The smallest bells are those worn by the hunting dogs that sniffle about, sometimes in our garden searching out wild boar. The hunting season is in full swing so there is gunfire every day and particularly at the weekend when hunters arrive from Rome looking ridiculous in their camouflage outfits and accompanied by lots of dogs. At least the bells are a warning for our cats to keep away and when dogs get lost as sometimes happens we can tell the hunters if and when we’ve heard them.
Then there is the delightful sound of the bells on the sheep, who are now in the habit of hurtling down the mountainside to attack our hedge and my pots of plants. We are quite happy about the hedge cropping, wish they could reach a bit higher and tidy it all, but begonias, marigolds and spider plants have all been relocated. Even when we can’t see the sheep we hear them late afternoon grazing nearby, they make me happy.

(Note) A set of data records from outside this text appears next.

(* ===== verification/Kernel.v ===== *)
(** * The capability kernel, as its clients see it

    The kernel (the saski repository: cap.h, schema.h, capnp_validate.c) is
    not part of this program.  What coreinit relies on is the interface
    below: a factory that creates and destroys objects, and an invoke that
    runs the handler of the object a handle names, on a request its schema
    accepts.  [KernelLaws] states the documented behaviour:
    - "capability handles are monotonically allocated and never reused"
      (cluster_scheduler.c, destroy_job_object), and handle 0 is no object;
    - "kernel_invoke validates a request against the LOCAL object's schema
      before ever calling this [...] handler" (proxy.h), and a request of
      exactly the schema's shape passes;
    - a handle names one object, and a destroyed handle none.
    [counter_kernel] is an implementation of the interface that satisfies the
    laws; the witnesses run on it. *)

From stdpp Require Import gmap.
From S2P Require Import Prelude.

(** The objects coreinit creates, each with the slot of the static array its
    data pointer points into. *)
Inductive objref :=
| OResource (slot : nat)
| ONode (slot : nat)
| OMutex (slot : nat)
| OJob (slot : nat)
| OMemoryManager
| OOther (id : nat).   (* an object of another file *)

#[global] Instance objref_eq_dec : EqDecision objref.
Proof. solve_decision. Defined.

(** Objects of other files that are modelled elsewhere in this library, and
    the shapes of their requests in data words (schemas/coreinit.capnp and
    schemas/securinit.capnp). *)
Definition STATUS : nat := 1.
Definition GATE : nat := 2.
Definition ADMIN : nat := 3.
Definition WRAPPER_FACTORY : nat := 4.
Definition WRAPPED_OBJECT : nat := 5.
Definition MUTEX_MANAGER : nat := 6.
Definition STATUS_SINK : nat := 7.   (* coreinit's receiver of securinit's reports *)

Definition other_words (id : nat) (method_id : Z) : option nat :=
  match id with
  | 1%nat | 3%nat | 4%nat | 5%nat | 7%nat => if method_id =? 0 then Some 1%nat else None
  | 2%nat => if (0 <=? method_id) && (method_id <=? 1) then Some 1%nat else None   (* invoke, getStats *)
  | 6%nat => if (0 <=? method_id) && (method_id <=? 2) then Some 1%nat else None   (* create, lock, unlock *)
  | _ => Some 0%nat   (* nothing is known of its schema *)
  end.

(** Request shapes, in data words (schemas/coreinit.capnp). *)
Definition request_words (o : objref) (method_id : Z) : option nat :=
  match o with
  | OResource _ =>          (* getInfo, reserve, releaseReservation, reassign *)
      if (0 <=? method_id) && (method_id <=? 3) then Some 1%nat else None
  | ONode _ =>              (* getInfo, signal *)
      if (0 <=? method_id) && (method_id <=? 1) then Some 1%nat else None
  | OMutex _ =>             (* tryLock, unlock *)
      if (0 <=? method_id) && (method_id <=? 1) then Some 1%nat else None
  | OJob _ =>               (* getInfo, updateSchedulingState *)
      if method_id =? 0 then Some 1%nat else if method_id =? 1 then Some 6%nat else None
  | OMemoryManager =>       (* claim, alloc, free *)
      if method_id =? 0 then Some 3%nat else if method_id =? 1 then Some 2%nat
      else if method_id =? 2 then Some 1%nat else None
  | OOther id => other_words id method_id
  end.

Class Kernel (K : Type) := {
  (** The object whose handler [kernel_invoke(h, method, msg)] runs, for a
      message of the given number of data words; [None] when it returns 0. *)
  k_invoke : K -> Z -> Z -> nat -> option objref;
  (** CREATE on the factory: the handle of its reply, if it replied. *)
  k_create : objref -> K -> K * option Z;
  (** DESTROY on the factory. *)
  k_destroy : Z -> K -> K
}.

(** [h] is a handle of [o] and of nothing else. *)
Definition names `{Kernel K} (k : K) (h : Z) (o : objref) : Prop :=
  (forall m n, request_words o m = Some n -> k_invoke k h m n = Some o) /\
  (forall m n o', k_invoke k h m n = Some o' -> o' = o).

Class KernelLaws (K : Type) `{Kernel K} := {
  (** The handles handed out so far. *)
  k_issued : K -> Z -> Prop;
  k_null : forall k m n, k_invoke k 0 m n = None;
  k_invoke_issued : forall k h m n o, k_invoke k h m n = Some o -> k_issued k h;
  k_functional : forall k h m n m' n' o o',
    k_invoke k h m n = Some o -> k_invoke k h m' n' = Some o' -> o = o';
  k_validates : forall k h m n o, k_invoke k h m n = Some o ->
    exists w, request_words o m = Some w /\ (w <= n)%nat;
  k_create_fresh : forall k o k' h, k_create o k = (k', Some h) -> h <> 0 ->
    is_u64 h /\ ~ k_issued k h /\ names k' h o;
  k_create_others : forall k o k' r, k_create o k = (k', r) ->
    (forall h, k_issued k' h <-> k_issued k h \/ (r = Some h /\ h <> 0)) /\
    (forall h m n, r <> Some h \/ h = 0 -> k_invoke k' h m n = k_invoke k h m n);
  k_destroy_gone : forall k h m n, k_invoke (k_destroy h k) h m n = None;
  k_destroy_others : forall k h h' m n, h' <> h -> k_invoke (k_destroy h k) h' m n = k_invoke k h' m n;
  k_destroy_issued : forall k h h', k_issued (k_destroy h k) h' <-> k_issued k h'
}.

Section laws.
Context `{KernelLaws K}.
Implicit Types (k : K) (h : Z) (o : objref).

Lemma names_ext k k' h o :
  (forall m n, k_invoke k' h m n = k_invoke k h m n) -> names k h o -> names k' h o.
Proof.
  intros E [H1 H2]. split; [intros m n Hr; rewrite E; auto | intros m n o'; rewrite E; eauto].
Qed.

Lemma names_nonzero k h o m n : names k h o -> request_words o m = Some n -> h <> 0.
Proof. intros [H1 _] Hr ->. specialize (H1 m n Hr). by rewrite k_null in H1. Qed.

Lemma names_issued k h o m n : names k h o -> request_words o m = Some n -> k_issued k h.
Proof. intros [H1 _] Hr. eapply k_invoke_issued, H1, Hr. Qed.

Lemma names_inj k h o o' m n : names k h o -> request_words o m = Some n -> names k h o' -> o = o'.
Proof. intros [H1 _] Hr [_ H2]. eapply H2, H1, Hr. Qed.

Lemma names_create k o k' r h o' m n :
  k_create o k = (k', r) -> names k h o' -> request_words o' m = Some n -> names k' h o'.
Proof.
  intros Hc Hn Hr. apply k_create_others in Hc as Hc2. destruct Hc2 as [_ Hinv].
  eapply names_ext; [|exact Hn]. intros m' n'. apply Hinv.
  destruct r as [h'|]; [|by left]. destruct (decide (h = 0)) as [->|Hnz]; [by right|left].
  intros [= ->]. apply k_create_fresh in Hc as (_ & Hf & _); [|done].
  apply Hf. by eapply names_issued.
Qed.

Lemma names_destroy k h h' o : h <> h' -> names k h o -> names (k_destroy h' k) h o.
Proof. intros Hne. apply names_ext. intros m n. by apply k_destroy_others. Qed.
End laws.

(** ** A kernel *)

Record counter_kernel := { ck_objects : gmap Z objref; ck_next : Z }.

#[global] Instance counter_kernel_ops : Kernel counter_kernel := {|
  k_invoke k h m n :=
    o ← ck_objects k !! h;
    w ← request_words o m;
    if (decide (w = n)) then (if decide (0 < h < ck_next k) then Some o else None) else None;
  k_create o k :=
    if decide (0 < ck_next k < W64)
    then ({| ck_objects := <[ck_next k := o]> (ck_objects k); ck_next := ck_next k + 1 |}, Some (ck_next k))
    else (k, None);
  k_destroy h k := {| ck_objects := delete h (ck_objects k); ck_next := ck_next k |}
|}.

#[global] Instance counter_kernel_laws : KernelLaws counter_kernel.
Proof.
  refine {| k_issued := fun (k : counter_kernel) h => 0 < h < ck_next k |}.
  - intros k m n. simpl. destruct (ck_objects k !! 0); simpl; [|done].
    destruct (request_words _ _); simpl; [|done]. by repeat case_decide.
  - intros k h m n o. simpl. destruct (ck_objects k !! h); simpl; [|done].
    destruct (request_words _ _); simpl; [|done]. by repeat case_decide.
  - intros k h m n m' n' o o'. simpl. destruct (ck_objects k !! h); simpl; [|done].
    destruct (request_words _ m); simpl; [|done]. destruct (request_words _ m'); simpl; [|done].
    repeat case_decide; congruence.
  - intros k h m n o. simpl. destruct (ck_objects k !! h) as [o'|] eqn:E; simpl; [|done].
    destruct (request_words o' m) as [w|] eqn:Ew; simpl; [|done].
    repeat case_decide; intros [= <-]; eauto with lia.
  - intros k o k' h. simpl. case_decide as Hn; intros [= <- <-] Hh. split; [unfold is_u64; lia|split; [simpl; lia|]].
    split; simpl.
    + intros m n Hr. rewrite lookup_insert_eq. simpl. rewrite Hr. simpl. by rewrite !decide_True by lia.
    + intros m n o'. rewrite lookup_insert_eq. simpl. destruct (request_words o m); simpl; [|done].
      by repeat case_decide; intros [= ->].
  - intros k o k' r. simpl. case_decide as Hn; intros [= <- <-]; simpl.
    + split; [intros h; split; [intros Hh | intros [Hh|[[= <-] _]]]; try lia|].
      { destruct (decide (h = ck_next k)) as [->|]; [right; split; [done|lia]|left; lia]. }
      intros h m n Hne. destruct (decide (h = ck_next k)) as [->|Hh]; [by destruct Hne; [congruence|lia]|].
      rewrite lookup_insert_ne by done. destruct (ck_objects k !! h); simpl; [|done].
      destruct (request_words _ _); simpl; [|done].
      destruct (decide (n0 = n)); [|done]. by repeat case_decide; try lia.
    + split; [|done]. intros h. split; [by left|]. by intros [?|[? _]].
  - intros k h m n. simpl. by rewrite lookup_delete_eq.
  - intros k h h' m n Hne. simpl. by rewrite lookup_delete_ne.
  - done.
Defined.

The third bells are those worn by the cows that live high on the mountain during summer. They are massive horned beasts wearing huge alpine bells and the clanking is getting closer as they move down for winter. They may eventually end up right here at the house as they did one year, grazing outside our bedroom window all night and entertaining us with their bell ringing. There is some rural law in Italy, we were told about it when we bought our house, that if your land isn’t fenced off anyone can graze their animals on it. There is access to our orchard and the cows have been known to wander in, as has the odd hunter who apparently has the same right of access.
I find the sound of the cow bells rather mournful, in the way I did the winter geese flying over every night when we lived in Scotland. It foretells the approaching winter and heralds the next set of bells, those blooming jingle ones.